SOURCE MATERIAL:

......

(** one round of the loop serves one line: the calls it makes and whether the shell goes on *)
Definition round (r : request) (p : pid) (n : nat) (i o e : handle) : list (Jobs.item event) * bool :=
  match r with
  | Command c =>
      if can_fork p (S n) then ([Jobs.Ev (Say "$ " []); Jobs.Spawn (Jobs.flat (plan c (p ++ [S n]) 0 i o e)); Jobs.Wait], true)
      else ([Jobs.Ev (Say "$ " []); Jobs.Ev (Say "fork" [])], false)
  | Cd path =>
      ([Jobs.Ev (Say "$ " []); Jobs.Ev (Chdir path)] ++ (if can_chdir p (S n) path then [] else [Jobs.Ev (Say "cannot cd %s" path)]), true)
  end.
Lemma rounds_round r l p n i o e : let '(t, b) := round r p n i o e in
  Jobs.flat (rounds (r :: l) p n i o e) = t ++ if b then Jobs.flat (rounds l p (n + length t) i o e) else [].
Proof.
  destruct r as [c|path]; cbn [round rounds].
  - destruct (can_fork p (S n)); cbn; [|done]. by replace (n + 3)%nat with (S (S (S n))) by lia.
  - destruct (can_chdir p (S n) path); cbn; [by replace (n + 2)%nat with (S (S n)) by lia|by replace (n + 3)%nat with (S (S (S n))) by lia].
Qed.
Definition ready (w : world) (buf nbuf : Z) (i o e : handle) : Prop :=
  Sh.heap (mem_ w) = [] /\ fds w = table i o e /\ mapped (Sh.text (mem_ w)) buf (Z.to_nat nbuf).
Lemma main_body_line buf nbuf l more w r i o e : typed w buf nbuf l more -> asks l r -> ready w buf nbuf i o e ->
  wp (main_body buf nbuf) (fun b w' => let x := round r (me w) (length (trace w)) i o e in
    trace w' = trace w ++ x.1 /\ b = x.2 /\ stdin w' = more /\ me w' = me w /\ ready w' buf nbuf i o e) w.
Proof.
  intros Ht Hr (Hh & Hfd & _). pose proof Ht as (Hin & Hl & H0 & Hn & Hm & Hb). destruct r as [c|path]; cbn [round].
  - destruct Hr as (Hcd & Hlim & ts & Hlex & Hg). unfold main_body. wp_step. eapply getcmd_spec; [exact Ht|]. intros m Hbm Hmm. cbn [Z.ltb Z.compare].
    wp_step. wp_step. cbn. eapply is_cd_spec; [exact Hbm|]. rewrite bool_decide_false by done. cbn. apply wp_fork1. cbn. rewrite length_app. cbn. rewrite Nat.add_1_r.
    destruct (can_fork (me w) (S (length (trace w)))); [|cbn; by rewrite <-app_assoc]. wp_step. wp_step.
    assert (cstr m buf (l ++ [10])) as Hs.
    { split; [by rewrite <-app_assoc|]. intros [?|?%list_elem_of_singleton]%elem_of_app; done. }
    eapply wp_mono; [apply (Sh.parse_line limit buf (l ++ [10]) ts c); [exact Hs|done|rewrite length_app; cbn; lia|done|done|cbn; by rewrite Hh]|].
    cbn beta. intros p t' (Htree & _ & _ & Hlen). wp_step. wp_step.
    eapply (runcmd_spec c (S (length (Sh.heap t'))) p _ i o e); [cbn in Hlen; lia|exact Htree|exact Hfd|]. intros w' H1. unfold ran in H1. cbn in H1.
    wp_step. apply wp_wait. wp_step. rewrite H1, called_app. cbn. rewrite <-app_assoc. done.
  - cbn in Hr. subst l. unfold main_body. wp_step. eapply getcmd_spec; [exact Ht|]. intros m Hbm Hmm. cbn [Z.ltb Z.compare].
    wp_step. wp_step. cbn. eapply is_cd_spec; [exact Hbm|]. rewrite bool_decide_true by done.
    assert (cstr m buf (([99; 100; 32] ++ path) ++ [10])) as Hs.
    { split; [rewrite <-(app_assoc _ [10] [0]); exact Hbm|]. intros [?|?%list_elem_of_singleton]%elem_of_app; done. }
    cbn in Hn. wp_step. wp_step. eapply Ulib.ulib_strlen_cstr; [exact Hs|rewrite length_app; cbn; lia|]. wp_step. wp_step.
    replace (u32 (Z.of_nat (length (([99; 100; 32] ++ path) ++ [10])) - 1)) with (3 + Z.of_nat (length path)).
    2:{ rewrite length_app. cbn. unfold u32. rewrite Z.mod_small; lia. }
    apply wp_store8; [specialize (Hmm (3 + length path)%nat ltac:(lia)); replace (3 + Z.of_nat (length path)) with (Z.of_nat (3 + length path)) by lia; exact Hmm|].
    change (u8 0) with 0. wp_step. wp_step. set (m' := <[_ := 0]> _).
    assert (cstr m' (buf + 3) path) as Hs'.
    { destruct Hs as [Hbs _]. rewrite <-!app_assoc in Hbs. apply bytes_at_app in Hbs as [_ Hbs]. cbn [length] in Hbs.
      apply bytes_at_app in Hbs as [Hbs _]. split; [|intros Hin0; apply H0; by do 3 (apply elem_of_cons; right)].
      apply bytes_at_app. split.
      - intros k x Hi. pose proof (lookup_lt_Some _ _ _ Hi). unfold m'. rewrite lookup_insert_ne by lia. by apply Hbs.
      - apply bytes_at_cons. split; [|apply bytes_at_nil]. unfold m'. replace (buf + 3 + Z.of_nat (length path)) with (buf + (3 + Z.of_nat (length path))) by lia.
        by rewrite lookup_insert_eq. }
    eapply str_at_spec; [exact Hs'|]. wp_step. apply wp_now. cbn. rewrite length_app. cbn. rewrite Nat.add_1_r. wp_step. apply wp_happens. wp_step.
    assert (mapped m' buf (Z.to_nat nbuf)) as Hm' by by apply mapped_insert.
    destruct (can_chdir (me w) (S (length (trace w))) path); cbn [negb when].
    + wp_steps. cbn. by rewrite <-app_assoc.
    + apply wp_say. wp_steps. cbn. by rewrite <-!app_assoc.
Qed.

Lemma getcmd_eof buf nbuf w Q : stdin w = [] -> 2 <= nbuf -> mapped (Sh.text (mem_ w)) buf (Z.to_nat nbuf) ->
  (forall w', trace w' = trace w ++ [Jobs.Ev (Say "$ " [])] -> Q (-1) w') -> wp (getcmd buf nbuf) Q w.
Proof.
  intros Hin Hn Hm HQ. unfold getcmd. wp_step. apply wp_say. wp_step. wp_step.
  eapply wp_eq; [apply memset_fill; exact Hm|]. cbn. wp_step. wp_step. cbn. rewrite Hin. set (m := write_bytes _ _ (replicate _ _)).
  assert (mapped m buf (Z.to_nat nbuf)) as Hm' by by apply mapped_write.
  apply Ulib.gets_eof; [specialize (Hm' 0%nat ltac:(lia)); by rewrite Z.add_0_r in Hm'|]. wp_step. wp_step. cbn.
  eapply wp_load8; [by rewrite lookup_insert_eq|]. cbn. by apply HQ.
Qed.

(** the console is opened once, as descriptor 3, and closed *)
Definition opening (p : pid) (n : nat) : event := Open console_name O_RDWR (can_open p n console_name O_RDWR).
Lemma main_open_spec i o e Q w : fds w = table i o e -> Q tt (called [Jobs.Ev (opening (me w) (length (trace w)))] w) -> wp main_open Q w.
Proof.
  intros Hfd HQ. unfold main_open. cbn [loop NOFILE]. wp_step. wp_step. unfold open. wp_step. apply wp_now. cbn beta iota. wp_step. apply wp_happens. fold (opening (me w) (length (trace w))).
  destruct (can_open (me w) (length (trace w)) console_name O_RDWR).
  - eapply (wp_give _ 3); [cbn; rewrite Hfd; reflexivity|]. cbn [Z.ltb Z.leb Z.compare Pos.compare Pos.compare_cont]. wp_step. apply wp_close. wp_step. wp_step.
    destruct w. cbn in *. subst. exact HQ.
  - wp_step. cbn [Z.ltb Z.compare]. wp_step. by wp_step.
Qed.

(** the lines of the input and what they ask for *)
Definition script (nbuf : Z) (l : list (list Z * request)) : Prop :=
  Forall (fun x => asks x.1 x.2 /\ Forall (fun c => c <> 10 /\ c <> 13 /\ is_byte c) x.1 /\ (0 ∉ x.1) /\ Z.of_nat (length x.1) + 2 <= nbuf) l.
Definition input (l : list (list Z * request)) : list Z := l ≫= fun x => x.1 ++ [10].
Lemma input_length l : (length l <= length (input l))%nat.
Proof. induction l as [|[k r] l IH]; [done|]. unfold input. rewrite bind_cons, !length_app. cbn in *. fold (input l). lia. Qed.

Lemma main_loop_spec buf nbuf i o e l : script nbuf l -> 0 < buf -> 2 <= nbuf < 2 ^ 31 -> forall fuel w, (length l < fuel)%nat -> stdin w = input l -> ready w buf nbuf i o e ->
  wp (loop fuel (fun _ => b ← main_body buf nbuf; mret (if b : bool then inl tt else inr tt)) tt)
    (fun _ w' => trace w' = trace w ++ Jobs.flat (rounds l.*2 (me w) (length (trace w)) i o e)) w.
Proof.
  intros Hl Hb Hn. induction Hl as [|[k r] l (Hr & Hk & H0 & Hlen) Hl IH]; intros [|fuel] w Hf Hin Hw; cbn [length] in Hf; try lia; cbn [loop]; wp_step; wp_step.
  - unfold main_body. wp_step. apply getcmd_eof; [done|lia|apply Hw|]. intros w' Htr. cbn [Z.ltb Z.compare]. wp_steps.
  - cbn [fst snd] in *. unfold input in Hin. rewrite bind_cons, <-app_assoc in Hin. cbn [fst app] in Hin. fold (input l) in Hin.
    eapply wp_mono; [apply (main_body_line buf nbuf k (input l) w r i o e); [|done|done]|].
    { split; [done|]. split; [done|]. split; [done|]. split; [lia|split; [apply Hw|done]]. }
    cbn beta zeta. intros b w' (Htr & Hbb & Hin' & Hme & Hw'). wp_step. cbn [fmap list_fmap snd].
    pose proof (rounds_round r l.*2 (me w) (length (trace w)) i o e) as Hround. destruct (round r (me w) (length (trace w)) i o e) as [t b']. cbn [fst snd] in *. subst b'. rewrite Hround.
    destruct b.
    + eapply wp_mono; [apply IH; [lia|done|done]|]. cbn beta. intros _ w2 H2. by rewrite H2, Htr, Hme, length_app, <-app_assoc.
    + wp_step. by rewrite Htr, app_nil_r.
Qed.

End shell.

......

TASK BRIEF: In the material above, find the line containing "eapply wp_mono; [apply (Sh.parse_line" and the line containing "cbn beta. intros p", then write out exactly those two lines and every line between them, and nothing more.

THE ANSWER:
    eapply wp_mono; [apply (Sh.parse_line limit buf (l ++ [10]) ts c); [exact Hs|done|rewrite length_app; cbn; lia|done|done|cbn; by rewrite Hh]|].
    cbn beta. intros p t' (Htree & _ & _ & Hlen). wp_step. wp_step.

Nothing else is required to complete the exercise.